Italian honorifics are usually limited to formal situations. Professional titles like Ingegnere (engineer) are often substituted for the ordinary Signore / Signora (mister or Mrs.), while Dottore or Dottoressa (doctor) is used freely for any graduate of a university. For college professors on academic settings, the honorifics Professore or Professoressa prevail over Dottore or Dottoressa. Masculine honorifics lose their e ending when juxtaposed to a surname: e.g., Dottor Rossi, Cardinal Martini, Ragionier Fantozzi. Verbs are conjugated in the third person singular (as opposed to the second person singular) when addressing someone using an honorific and the formal pronoun Lei (with a capital L) is used instead of the informal tu.
The word in Japanese for honorifics, keigo (敬語), is used in Japanese everyday conversations. Japanese honorifics are similar to English, with titles like "Mister" and "Miss", but in Japanese, which has many honorifics, their use is mandatory in many formal and informal social situations. Japanese grammar, as a whole, tends to function on hierarchy; honorific stems are appended to verbs and many nouns, primarily names, and in many cases one word may be exchanged for another word entirely with the same verb or noun meaning, but with different honorific connotations.
In Japan, there are three rough divisions of honorifics:
- Teineigo (丁寧語), the most popular keigo that is used in daily life, used as a formal and polite way of speaking to others in general. It is usually used when the speaker does not know the other person well.
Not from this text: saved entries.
(** *** The options named *)

Lemma in_entry name n value : name ∈ (entry n value).*1 <-> name = n /\ given value = true.
Proof. destruct value; cbn; [rewrite list_elem_of_singleton; naive_solver|split; [by intros ?%elem_of_nil|by intros [_ ?]]]. Qed.
Lemma in_repeated name n all : name ∈ (pair n <$> all : list (str * str)).*1 <-> name = n /\ some_given all = true.
Proof.
  rewrite <- list_fmap_compose. destruct all as [|v all]; [split; [by intros ?%elem_of_nil|by intros [_ ?]]|]. rewrite list_elem_of_fmap. split; [by intros (? & -> & _)|]. intros [-> _]. exists v. split; [done|by left].
Qed.
Lemma in_switch name n present : name ∈ switch n present <-> name = n /\ present = true.
Proof. destruct present; cbn [switch]; [rewrite list_elem_of_singleton; naive_solver|split; [by intros ?%elem_of_nil|by intros [_ ?]]]. Qed.
Lemma in_chosen name n b table : name ∈ chosen ((n, b) :: table) <-> (name = n /\ b = true) \/ name ∈ chosen table.
Proof. unfold chosen. cbn [omap list_omap snd fst]. destruct b; [rewrite elem_of_cons; naive_solver|naive_solver]. Qed.
Lemma given_fmap {A B} (f : A -> B) (v : option A) : given (f <$> v) = given v.
Proof. by destruct v. Qed.
Lemma given_sections only : given (sections_word only) = some_given only.
Proof. by destruct only. Qed.
Lemma given_is_some {A} (v : option A) : bool_decide (is_Some v) = given v.
Proof. destruct v; [by apply bool_decide_eq_true_2|apply bool_decide_eq_false_2; by intros [? ?]]. Qed.
Lemma plain_not_option value name : plain value -> value <> lit "--" ++ name.
Proof. intros Hv ->. unfold plain, hyphenated in Hv. apply not_true_iff_false in Hv. apply Hv, starts_with_spec. by exists (lit "-" ++ name). Qed.
Lemma decode_names n : forall words p o s name, length words <= n -> decode words = Some (p, o, s) -> lit "--" ++ name ∈ words <-> name ∈ o.*1 \/ name ∈ s.
Proof.
  induction n as [|n IH]; intros words p o s name Hl; (destruct words as [|word words]; [intros [= <- <- <-]; cbn; rewrite !elem_of_nil; tauto|cbn in Hl; try lia]).
  cbn [decode]. rewrite strip_prefix_spec. destruct (starts_with word (lit "--")) eqn:Es.
  - apply starts_with_spec in Es as [name' ->]. rewrite drop_app_length. assert (forall rest, lit "--" ++ name ∈ (lit "--" ++ name') :: rest <-> name = name' \/ lit "--" ++ name ∈ rest) as Hcons.
    { intros rest. rewrite elem_of_cons. split; (intros [E|?]; [left|by right]); [by apply (inj (app (lit "--"))) in E|by subst]. }
    rewrite Hcons. case_bool_decide.
    + destruct words as [|value words]; [done|]. destruct (hyphenated value) eqn:Hv; [done|]. destruct (decode words) as [[[p1 o1] s1]|] eqn:E; [|done]. cbn. intros [= <- <- <-].
      rewrite elem_of_cons, (IH words p1 o1 s1 name) by (done || cbn in Hl; lia). cbn. rewrite elem_of_cons. pose proof (plain_not_option value name Hv). naive_solver.
    + destruct (decode words) as [[[p1 o1] s1]|] eqn:E; [|done]. cbn. intros [= <- <- <-]. rewrite (IH words p1 o1 s1 name) by (done || lia). rewrite elem_of_cons. tauto.
  - destruct (hyphenated word) eqn:Hv; [done|]. destruct (decode words) as [[[p1 o1] s1]|] eqn:E; [|done]. cbn. intros [= <- <- <-].
    rewrite elem_of_cons, (IH words p1 o1 s1 name) by (done || lia). pose proof (plain_not_option word name Hv). naive_solver.
Qed.
Lemma reads_names r p o s name : reads r p o s -> lit "--" ++ name ∈ mr_args r <-> name ∈ o.*1 \/ name ∈ s.
Proof. intros Hr. by apply (decode_names (length (mr_args r)) _ p). Qed.
Ltac names_told := match goal with |- _ ∈ mr_args ?r <-> _ => let P := fresh in parts_of P r; rewrite (reads_names _ _ _ _ _ P); clear P end;
  unfold options_of; rewrite ?fmap_app, ?elem_of_app, ?in_entry, ?in_repeated, ?in_switch, ?in_chosen, ?given_fmap, ?given_sections, ?given_is_some;
  cbn [fmap list_fmap chosen omap list_omap]; rewrite ?elem_of_nil; unfold is_some_true, is_some_false; tauto.
Lemma options_told call root name : well_spelled call -> lit "--" ++ name ∈ mr_args (request_for call root) <-> name ∈ options_of call.
Proof.
  destruct call as [p|p|p|p|p|p|p|p|p]; cbn [well_spelled request_for].
  - intros Hf. names_told.
  - intros (Hq & Hk & Hp). names_told.
  - intros (Hs & Hp & Hpath). names_told.
  - intros Hl. names_told.
  - intros (Hf & Hpath). names_told.
  - intros Hf. names_told.
  - intros (Hs & Hp & Hm & Hpath & Honly). assert (Forall plain (xp_only p)) as Hplain by (eapply Forall_impl; [exact Honly|naive_solver]). names_told.
  - intros _. names_told.
  - intros (Hp & Hpath). names_told.
Qed.

(** C29: The words a tool spells say what it was asked, no less and no more. Of calls whose words do not begin with a hyphen
    (and whose sections hold no comma), two are run with the same words exactly when they are about the same root and ask
    for the same thing, switches that are not set and the compactness a focus implies apart; the first word of the arguments
    is the tool's subcommand, and an option is named in them exactly when its parameter gives a value or sets it. *)
Theorem tool_words_faithful (default_root : str) (root root' : option str) (call call' : ToolCall) : well_spelled call -> well_spelled call' ->
  (runner_words default_root (request_for call root) = runner_words default_root (request_for call' root') <->
   default default_root root = default default_root root' /\ asked call = asked call') /\
  head (mr_args (request_for call root)) = Some (to_cli_command (tool_of call)) /\
  forall name, lit "--" ++ name ∈ mr_args (request_for call root) <-> name ∈ options_of call.
Proof.
  intros Hw Hw'. split; [|split; [apply command_first|intros name; by apply options_told]].
  assert (forall c r, mr_root (request_for c r) = r) as Hr by (intros c r; by rewrite request_rooted).
  unfold runner_words, runner_root. rewrite !Hr, !request_format. split.
  - intros [= Er Ea]. split; [done|]. by eapply words_told.
  - intros [-> Ea]. by rewrite (asked_words call call' root root' Ea).
Qed.
Lemma tool_words_faithful_witness :
  let production := TraceCall (mkTraceParams (Some (lit "Cart.add")) None (Some 2%N) (Some 40) [lit "src/shop"; lit "src/test"] (Some false) None) in
  let everything := TraceCall (mkTraceParams (Some (lit "Cart.add")) None (Some 2%N) (Some 40) [lit "src/shop"; lit "src/test"] None None) in
  runner_words (lit "/shop") (request_for production None) <> runner_words (lit "/shop") (request_for everything None) /\
  lit "--no-tests" ∈ mr_args (request_for production None).
Proof.
  cbv zeta. set (production := TraceCall _). set (everything := TraceCall _).
  assert (forall tests, well_spelled (TraceCall (mkTraceParams (Some (lit "Cart.add")) None (Some 2%N) (Some 40) [lit "src/shop"; lit "src/test"] tests None))) as Hw.
  { intros tests. split_and!; [by intros w [= <-]|done|repeat constructor]. }
  destruct (tool_words_faithful (lit "/shop") None None production everything (Hw _) (Hw _)) as (Hsame & _ & Hnamed). split.
  - intros E. apply Hsame in E as [_ E]. discriminate E.
  - apply (Hnamed (lit "no-tests")). apply (bool_decide_unpack _). vm_compute. exact I.
Defined.

(** ** The places a syntax check reports *)

(** A syntax error the index can spell. *)
Definition citable_error (e : SyntaxError) : Prop :=
  is_source_path (se_file e) = true /\ (se_line e <= u32_max)%N /\ (se_col e <= u32_max)%N /\ ch ":" ∉ se_message e.
Definition error_site (e : SyntaxError) : Citation := mkCitation (se_file e) (se_line e) (Some (se_col e)).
Under teineigo there is also bikago (美化語, beautiful, clean language) which is used when people simply want to speak in a polite way regardless of the age or class of the other person.
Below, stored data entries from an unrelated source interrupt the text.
(* ===== verification/Server.v ===== *)
(** * Server: the tool calls of a session, the roots they are about and the engines kept warm for them

    Models, of [crates/ktsense-mcp/src/server.rs], [call_tool], [learn_roots], [advertised_roots], [root_for], [keep_warm],
    [daemon_holds], [invoke] and [on_roots_list_changed], and [warm.rs]. Any number of calls run at once: a step is what a
    call does between two awaits, and between any two of its steps the others, the client and the notification handler
    take theirs. The replies of the client, the runner and the engine are what each step is given. *)
From stdpp Require Import gmap.
From Stdlib Require Import QArith.Qcanon.
From S2P Require Import Prelude Collections Files Engine Citations Mcp.

Set Default Proof Using "Type*".

(** ** What the calls share *)

Inductive Warmth := Decided | LeftToDaemon | Opened | WarmFailed.
#[export] Instance Warmth_eq_dec : EqDecision Warmth.
Proof. solve_decision. Defined.
Definition warmth_label (warmth : Warmth) : str :=
  match warmth with
  | Decided => lit "already_decided" | LeftToDaemon => lit "left_to_daemon" | Opened => lit "opened" | WarmFailed => lit "failed"
  end.

(** Where a call stands: what it does when it runs next. *)
Inductive Stage :=
  | Learning                                        (* [learn_roots]: looks whether the roots are known *)
  | Listing                                         (* [advertised_roots]: the client answers *)
  | Storing (roots : list str)                      (* [learn_roots]: keeps the answer *)
  | Rooting                                         (* [root_for] *)
  | Claiming (root : str) (request : Request)       (* [ensure]: [claim] *)
  | Probing (root : str) (request : Request)        (* [decide]: [daemon_holds] *)
  | Opening (root : str) (request : Request)        (* [decide]: [open] *)
  | Delegating (request : Request) (warmth : option Warmth)    (* [invoke]: the runner *)
  | Replied (request : Request) (warmth : option Warmth) (result : option CallToolResult).    (* [None]: the runner's error *)
(** [tk_claimed] is the root the call was granted to decide. A root is decided and held as a [PathBuf]: equal by its
    components, so that [/shop] and [/shop/] are one root. *)
Record Task := mkTask { tk_call : ToolCall; tk_stage : Stage; tk_claimed : option FsPath }.
Record Server := mkServer {
  sv_roots : option (list str);       (* [client_roots] *)
  sv_decided : gset FsPath;           (* [WarmEngines::decided] *)
  sv_held : list FsPath;              (* the roots of the sessions [EngineWarmer] holds *)
  sv_uris : list str;                 (* the roots of the client, as it would list them now *)
  sv_notices : nat;                   (* its change notices that are not handled yet *)
  sv_tasks : gmap nat Task }.

Definition with_task (s : Server) (p : nat) (t : Task) : Server := mkServer (sv_roots s) (sv_decided s) (sv_held s) (sv_uris s) (sv_notices s) (<[p := t]> (sv_tasks s)).
Definition with_roots (s : Server) (roots : option (list str)) : Server := mkServer roots (sv_decided s) (sv_held s) (sv_uris s) (sv_notices s) (sv_tasks s).
Definition with_decided (s : Server) (root : FsPath) : Server := mkServer (sv_roots s) ({[root]} ∪ sv_decided s) (sv_held s) (sv_uris s) (sv_notices s) (sv_tasks s).
Definition with_held (s : Server) (root : FsPath) : Server := mkServer (sv_roots s) (sv_decided s) (sv_held s ++ [root]) (sv_uris s) (sv_notices s) (sv_tasks s).

Section server.
(** Whether a path exists and what it resolves to, the server's own root, whether it keeps engines warm, whether the client
    declared that it has roots, and the field [daemon.state] of a report in JSON. *)
Context (exists_ : str -> bool) (canonicalize : FsPath -> option FsPath) (default_root : str) (warming declared : bool) (state_of : str -> option str).

(** What the others yield in one step: the client's list, a process's output, an opened session; [None] is that the bound
    elapsed first. *)
Record Yield := mkYield { yl_listed : bool; yl_probe : option (option Invocation); yl_opened : option bool; yl_left : option Invocation }.

Definition root_for (s : Server) (call : ToolCall) : option str :=
  resolve_root_for exists_ canonicalize (default [] (sv_roots s)) (named_root call) (subject_of call).
Definition advertised_roots (listed : bool) (uris : list str) : list str := if listed then uri_to_path <$> uris else [].
(** The arguments [daemon_holds] asks the binary with, and what it reads of the answer. *)
Definition probe_request (root : str) : Request := mkRequest [to_cli_command STATUS] (Some root) McpJson.
Definition daemon_holds (probed : option Invocation) : bool :=
  match probed with Some invocation => bool_decide (state_of (iv_stdout invocation) = Some (lit "running")) | None => false end.
(** [keep_warm], up to the claim; [check_kotlin_syntax] goes straight to the runner, and its tool needs no index. *)
Definition keep_warm (call : ToolCall) (request : Request) : Stage :=
  if to_index_shapes_answer (tool_of call) && warming then Claiming (runner_root default_root request) request else Delegating request None.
- Sonkeigo (尊敬語) is another type of keigo. It is used to make the person who is being spoken to in a higher position. It is mainly used at work and when speaking with teachers. In the past, this was a type of language that was formed based on the classes Japanese society used to have. Saikoukeigo (ja:最高敬語) is the highest sonkeigo that exists and it is used only for the Japanese emperor, his family members and equivalent foreign nobles.
- Kenjougo (謙譲語) lowers the position of the speaker or the subject of the conversation, and is primarily used at workplace and in the academia. This is also specifically used when the person is much older or in a higher position than the speaker, or often when one apologizes to someone else.
- Bang or Bung is a somewhat outdated, egalitarian term to refer to a brotherhood among men. Bang is Betawi language for Mas.
- Bapak and its contraction Pak meaning: "Sir", "Mister", or literally "Father".
- Bapak Cilik and its contraction Pak lik are used for a very familiar friend or sir; they literally meaning "small father" or a relative younger than one's father.
- Bapak Gede and its contraction Pak de are used for a big father, uncle, or relative older than one's father, meaning literally "Grand Sir".
- Bendara Raden Mas, Bendara Mas, or the contraction 'ndoro, meaning "Prince, flag-bearer 'His Highness'".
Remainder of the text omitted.